▸ **EXERCISE GOAL**
Copy out all lines in the material below that contain the string "keeps".

▸ **DATA EXCERPTS**

(* ===== verification/PyDict.v ===== *)
(** * Python dictionaries and sets

    A [dict] keeps its keys in insertion order, and the code iterates over
    dictionaries whose contents it updates, so a dictionary is an association
    list with unique keys: assigning an existing key keeps its position, a new
    key goes last.  A [set] is a list of distinct elements that is read back in
    an unspecified order. *)

From stdpp Require Import prelude strings gmap.
From S2P Require Import Prelude PyString.

Section dict.
Context {K V : Type} `{EqDecision K}.
Implicit Types (d : list (K * V)) (k : K) (v : V).

(** [d[k]] (a [KeyError] is [None]) and [d.get(k)] *)
Fixpoint dict_get d k : option V :=
  match d with
  | [] => None
  | (k', v) :: d' => if decide (k = k') then Some v else dict_get d' k
  end.

(** [d[k] = v] *)
Fixpoint dict_set d k v : list (K * V) :=
  match d with
  | [] => [(k, v)]
  | (k', v') :: d' =>
      if decide (k = k') then (k', v) :: d' else (k', v') :: dict_set d' k v
  end.

(** [del d[k]] when the key is present *)
Definition dict_del d k : list (K * V) := filter (λ p, p.1 ≠ k) d.

(** [d.keys()] and [d.values()] *)
Definition dict_keys d : list K := d.*1.
Definition dict_values d : list V := d.*2.

(** [k in d] *)
Definition dict_mem d k : bool := opt_is_some (dict_get d k).

(** [dict(l)] and [{k: v for ...}]: later pairs overwrite earlier ones. *)
Definition dict_of_list (l : list (K * V)) : list (K * V) :=
  foldl (λ d p, dict_set d p.1 p.2) [] l.

(** [d.update(e)] *)
Definition dict_update d (e : list (K * V)) : list (K * V) :=
  foldl (λ d p, dict_set d p.1 p.2) d e.

Lemma dict_get_set_eq d k v : dict_get (dict_set d k v) k = Some v.
Proof. induction d as [|[k' v'] d IH]; cbn; repeat (case_decide; cbn); congruence. Qed.

Lemma dict_get_set_ne d k k' v : k ≠ k' → dict_get (dict_set d k v) k' = dict_get d k'.
Proof.
  intros Hne. induction d as [|[k0 v0] d IH]; cbn; repeat (case_decide; cbn); congruence.
Qed.

Lemma dict_get_set d k k' v :
  dict_get (dict_set d k v) k' = if decide (k = k') then Some v else dict_get d k'.
Proof. case_decide; subst; auto using dict_get_set_eq, dict_get_set_ne. Qed.

Lemma dict_keys_set d k v :
  dict_keys (dict_set d k v) =
  if decide (k ∈ dict_keys d) then dict_keys d else dict_keys d ++ [k].
Proof.
  unfold dict_keys. induction d as [|[k0 v0] d IH]; [done|]. cbn [dict_set].
  destruct (decide (k = k0)) as [->|Hne].
  - by rewrite decide_True by set_solver.
  - rewrite !fmap_cons, IH. cbn [fst].
    destruct (decide (k ∈ d.*1)); [rewrite decide_True|rewrite decide_False]; set_solver.
Qed.

Lemma elem_of_dict_keys_set d k v k' :
  k' ∈ dict_keys (dict_set d k v) ↔ k' = k ∨ k' ∈ dict_keys d.
Proof. rewrite dict_keys_set. case_decide; set_solver. Qed.

Lemma NoDup_dict_set d k v : NoDup (dict_keys d) → NoDup (dict_keys (dict_set d k v)).
Proof.
  intros. rewrite dict_keys_set. case_decide; [done|].
  apply NoDup_app. split_and!; [done|set_solver|apply NoDup_singleton].
Qed.

Lemma dict_get_Some_in d k v : dict_get d k = Some v → (k, v) ∈ d.
Proof.
  induction d as [|[k' v'] d IH]; cbn; [done|]. case_decide; [|set_solver].
  intros; simplify_eq. set_solver.
Qed.

Lemma dict_get_in d k v : NoDup (dict_keys d) → (k, v) ∈ d → dict_get d k = Some v.
Proof.
  unfold dict_keys. induction d as [|[k' v'] d IH]; cbn; [set_solver|].
  rewrite NoDup_cons, elem_of_cons. intros [Hk Hd] [?|Hin]; simplify_eq.
  - by rewrite decide_True.
  - rewrite decide_False; [auto|]. intros ->.
    apply Hk, list_elem_of_fmap. by exists (k', v).
Qed.

Lemma dict_get_None d k : dict_get d k = None ↔ k ∉ dict_keys d.
Proof.
  unfold dict_keys. induction d as [|[k' v'] d IH]; cbn; [set_solver|].
  case_decide; set_solver.
Qed.

Lemma dict_get_is_Some d k : is_Some (dict_get d k) ↔ k ∈ dict_keys d.
Proof.
  rewrite <-not_eq_None_Some, dict_get_None.
  destruct (decide (k ∈ dict_keys d)); naive_solver.
Qed.

Lemma dict_mem_spec d k : dict_mem d k = true ↔ k ∈ dict_keys d.
Proof.
  rewrite <-dict_get_is_Some. unfold dict_mem.
  destruct (dict_get d k); cbn; naive_solver.
Qed.

Lemma dict_keys_del d k : dict_keys (dict_del d k) = filter (.≠ k) (dict_keys d).
Proof.
  unfold dict_keys, dict_del. induction d as [|[k' v'] d IH]; [done|].
  rewrite filter_cons, fmap_cons, filter_cons. cbn. repeat case_decide; try done.
  cbn. by rewrite IH.
Qed.

Lemma dict_get_del d k k' :
  dict_get (dict_del d k) k' = if decide (k = k') then None else dict_get d k'.
Proof.
  unfold dict_del. induction d as [|[k0 v0] d IH]; [by case_decide|].
  rewrite filter_cons. cbn [dict_get fst].
  destruct (decide (k0 ≠ k)) as [Hne|Heq%dec_stable]; cbn [dict_get]; rewrite IH;
    destruct (decide (k = k')), (decide (k' = k0)); congruence.
Qed.

Lemma NoDup_dict_del d k : NoDup (dict_keys d) → NoDup (dict_keys (dict_del d k)).
Proof. rewrite dict_keys_del. apply NoDup_filter. Qed.

Lemma NoDup_dict_update d e : NoDup (dict_keys d) → NoDup (dict_keys (dict_update d e)).
Proof.
  unfold dict_update. revert d. induction e as [|[k v] e IH]; intros d Hd; cbn; [done|].
  by apply IH, NoDup_dict_set.
Qed.

Lemma dict_get_update d e k :
  dict_get (dict_update d e) k =
  match dict_get (reverse e) k with Some v => Some v | None => dict_get d k end.
Proof.
  unfold dict_update. revert d. induction e as [|[k0 v0] e IH] using rev_ind; intros d; [done|].
  rewrite foldl_app, reverse_app. cbn. rewrite dict_get_set, IH.
  destruct (decide (k = k0)), (decide (k0 = k)); congruence.
Qed.

Lemma dict_keys_update d e k :
  k ∈ dict_keys (dict_update d e) ↔ k ∈ dict_keys d ∨ k ∈ dict_keys e.
Proof.
  unfold dict_update. revert d. induction e as [|[k0 v0] e IH]; intros d; [set_solver|].
  cbn [foldl fst snd]. rewrite IH, dict_keys_set.
  unfold dict_keys in *. case_decide; set_solver.
Qed.

Lemma NoDup_dict_of_list l : NoDup (dict_keys (dict_of_list l)).
Proof. apply (NoDup_dict_update []). constructor. Qed.

Lemma dict_of_list_keys l k : k ∈ dict_keys (dict_of_list l) ↔ k ∈ l.*1.
Proof.
  change (dict_of_list l) with (dict_update [] l). rewrite dict_keys_update. set_solver.
Qed.

Lemma dict_set_new d k v : k ∉ dict_keys d → dict_set d k v = d ++ [(k, v)].
Proof.
  unfold dict_keys. induction d as [|[k' v'] d IH]; [done|]. rewrite fmap_cons, not_elem_of_cons.
  intros [Hne Hk]. cbn [dict_set]. destruct (decide (k = k')) as [->|_]; [done|].
  cbn. by rewrite IH.
Qed.

Lemma elem_of_dict_set d k v kv : kv ∈ dict_set d k v → kv ∈ d ∨ kv = (k, v).
Proof.
  induction d as [|[k' v'] d IH]; cbn; [set_solver|].
  destruct (decide (k = k')) as [->|_]; set_solver.
Qed.

Lemma elem_of_dict_del d k kv : kv ∈ dict_del d k → kv ∈ d.
Proof. unfold dict_del. by intros [_ ?]%list_elem_of_filter. Qed.

(** A list of pairs with distinct keys is the dictionary it builds, and a list
    with a repeated key loses an entry. *)
Lemma dict_update_NoDup d e : NoDup (dict_keys d ++ e.*1) → dict_update d e = d ++ e.
Proof.
  unfold dict_update. revert d. induction e as [|[k v] e IH]; intros d Hnd.
  { by rewrite app_nil_r. }
  cbn [foldl fst snd]. rewrite fmap_cons in Hnd. cbn [fst] in Hnd.
  rewrite dict_set_new.
  - rewrite IH; [by rewrite <-app_assoc|]. unfold dict_keys. rewrite fmap_app, <-app_assoc. exact Hnd.
  - intros Hin. apply NoDup_app in Hnd as (_ & Hdis & _). apply (Hdis k Hin). left.
Qed.

Lemma dict_of_list_NoDup l : NoDup l.*1 → dict_of_list l = l.
Proof. apply (dict_update_NoDup []). Qed.

Lemma dict_of_list_length l : length (dict_of_list l) = length l ↔ NoDup l.*1.
Proof.
  split; [|by intros ->%dict_of_list_NoDup]. intros Hlen.
  assert (incl (dict_keys (dict_of_list l)) l.*1) as Hincl.
  { intros k Hk. apply list_elem_of_In, dict_of_list_keys, list_elem_of_In, Hk. }
  apply NoDup_ListNoDup. eapply NoDup_incl_NoDup; [apply NoDup_ListNoDup, NoDup_dict_of_list| |exact Hincl].
  unfold dict_keys. rewrite !length_fmap. lia.
Qed.
End dict.

(** A dictionary built from a list keeps the last pair of each key. *)
Lemma dict_get_of_list_last {K V} `{EqDecision K} (l : list (K * V)) k v :
  dict_get (dict_of_list l) k = Some v ↔
  ∃ l1 l2, l = l1 ++ (k, v) :: l2 ∧ ∀ kv, kv ∈ l2 → kv.1 ≠ k.
Proof.
  induction l as [|[k' v'] l IH] using rev_ind.
  { split; [done|]. intros (l1 & l2 & Hl & _). by destruct l1. }
  unfold dict_of_list in *. rewrite foldl_snoc. cbn. rewrite dict_get_set. case_decide as Hk.
  - subst k'. split.
    + intros [= ->]. exists l, []. split; [done|]. intros kv []%elem_of_nil.
    + intros (l1 & l2 & Hl & Hlast). destruct l2 as [|x l2 _] using rev_ind.
      { apply app_inj_tail in Hl as [_ [= ->]]. done. }
      rewrite app_comm_cons, app_assoc in Hl. apply app_inj_tail in Hl as [_ <-].
      exfalso. apply (Hlast (k, v')); [set_solver|done].
  - rewrite IH. split; intros (l1 & l2 & Hl & Hlast).
    + exists l1, (l2 ++ [(k', v')]). split; [by rewrite Hl, <-app_assoc|].
      intros kv [Hkv| ->%list_elem_of_singleton]%elem_of_app; [by apply Hlast|done].
    + destruct l2 as [|x l2 _] using rev_ind.
      { apply app_inj_tail in Hl as [_ [= -> ->]]. done. }
      rewrite app_comm_cons, app_assoc in Hl. apply app_inj_tail in Hl as [Hl <-].
      exists l1, l2. split; [done|]. intros kv Hkv. apply Hlast. set_solver.
Qed.

#[global] Arguments dict_keys {_ _} _ : simpl never.
#[global] Arguments dict_values {_ _} _ : simpl never.
#[global] Arguments dict_del {_ _ _} _ _ : simpl never.

Create HintDb py_dict discriminated.
#[export] Hint Resolve NoDup_dict_set NoDup_dict_del NoDup_dict_update : py_dict.

(** [defaultdict]: [d[k].append(v)] *)
Definition dict_append {K V} `{EqDecision K} (d : list (K * list V)) (k : K) (v : V) :
    list (K * list V) :=
  dict_set d k (default [] (dict_get d k) ++ [v]).

(** ** Sets *)

(** [set(l)]: the distinct elements of [l]. *)
Definition py_set {A} `{EqDecision A} (l : list A) : list A := remove_dups l.

(** [set(l1) & set(l2)] and [set(l1) - set(l2)] *)
Definition set_inter {A} `{EqDecision A} (l1 l2 : list A) : list A :=
  filter (.∈ l2) (py_set l1).
Definition set_diff {A} `{EqDecision A} (l1 l2 : list A) : list A :=
  filter (.∉ l2) (py_set l1).

Section set.
Context {A} `{EqDecision A}.
Implicit Types l : list A.

Lemma elem_of_py_set x l : x ∈ py_set l ↔ x ∈ l.
Proof. apply elem_of_remove_dups. Qed.
Lemma NoDup_py_set l : NoDup (py_set l).
Proof. apply NoDup_remove_dups. Qed.
Lemma elem_of_set_inter x l1 l2 : x ∈ set_inter l1 l2 ↔ x ∈ l1 ∧ x ∈ l2.
Proof. unfold set_inter. rewrite list_elem_of_filter, elem_of_py_set. naive_solver. Qed.
Lemma NoDup_set_inter l1 l2 : NoDup (set_inter l1 l2).
Proof. apply NoDup_filter, NoDup_py_set. Qed.
Lemma elem_of_set_diff x l1 l2 : x ∈ set_diff l1 l2 ↔ x ∈ l1 ∧ x ∉ l2.
Proof. unfold set_diff. rewrite list_elem_of_filter, elem_of_py_set. naive_solver. Qed.
Lemma NoDup_set_diff l1 l2 : NoDup (set_diff l1 l2).
Proof. apply NoDup_filter, NoDup_py_set. Qed.
End set.

(** [set.add], and [d.setdefault(k, v)] for its effect on [d]. *)
Definition set_add {A} `{EqDecision A} (x : A) (l : list A) : list A :=
  if decide (x ∈ l) then l else l ++ [x].
Definition dict_setdefault {K V} `{EqDecision K} (d : list (K * V)) (k : K) (v : V) : list (K * V) :=
  if dict_mem d k then d else dict_set d k v.

Lemma elem_of_set_add {A} `{EqDecision A} (x y : A) l : x ∈ set_add y l ↔ x = y ∨ x ∈ l.
Proof. unfold set_add. case_decide; [|rewrite elem_of_app, list_elem_of_singleton]; naive_solver. Qed.

Lemma NoDup_set_add {A} `{EqDecision A} (x : A) l : NoDup l → NoDup (set_add x l).
Proof.
  intros Hl. unfold set_add. case_decide; [done|]. apply NoDup_app. split; [done|]. split; [|apply NoDup_singleton].
  intros y Hy ->%list_elem_of_singleton. done.
Qed.

Lemma dict_get_setdefault {K V} `{EqDecision K} (d : list (K * V)) k v k' :
  dict_get (dict_setdefault d k v) k' = if decide (k' = k) then Some (default v (dict_get d k)) else dict_get d k'.
Proof.
  unfold dict_setdefault, dict_mem. destruct (dict_get d k) as [w|] eqn:Hw; cbn.
  - case_decide; [by subst|done].
  - rewrite dict_get_set. repeat case_decide; congruence.
Qed.

Lemma NoDup_dict_setdefault {K V} `{EqDecision K} (d : list (K * V)) k v :
  NoDup (dict_keys d) → NoDup (dict_keys (dict_setdefault d k v)).
Proof. unfold dict_setdefault. destruct (dict_mem d k); [done|apply NoDup_dict_set]. Qed.

(** The order in which Python lists the elements of a set of strings is
    unspecified (string hashes are salted per process).  Code whose result may
    depend on it takes the order as an instance of this class. *)
Class SetOrder := {
  set_list : ∀ {A} `{EqDecision A}, list A → list A;
  set_list_perm : ∀ {A} `{EqDecision A} (l : list A), set_list l ≡ₚ l;
}.

(** One such order: the order of first insertion. *)
Definition insertion_order : SetOrder := {| set_list _ _ l := l; set_list_perm _ _ l := reflexivity l |}.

▸ **SOLUTION**
    A [dict] keeps its keys in insertion order, and the code iterates over
    list with unique keys: assigning an existing key keeps its position, a new
(** A dictionary built from a list keeps the last pair of each key. *)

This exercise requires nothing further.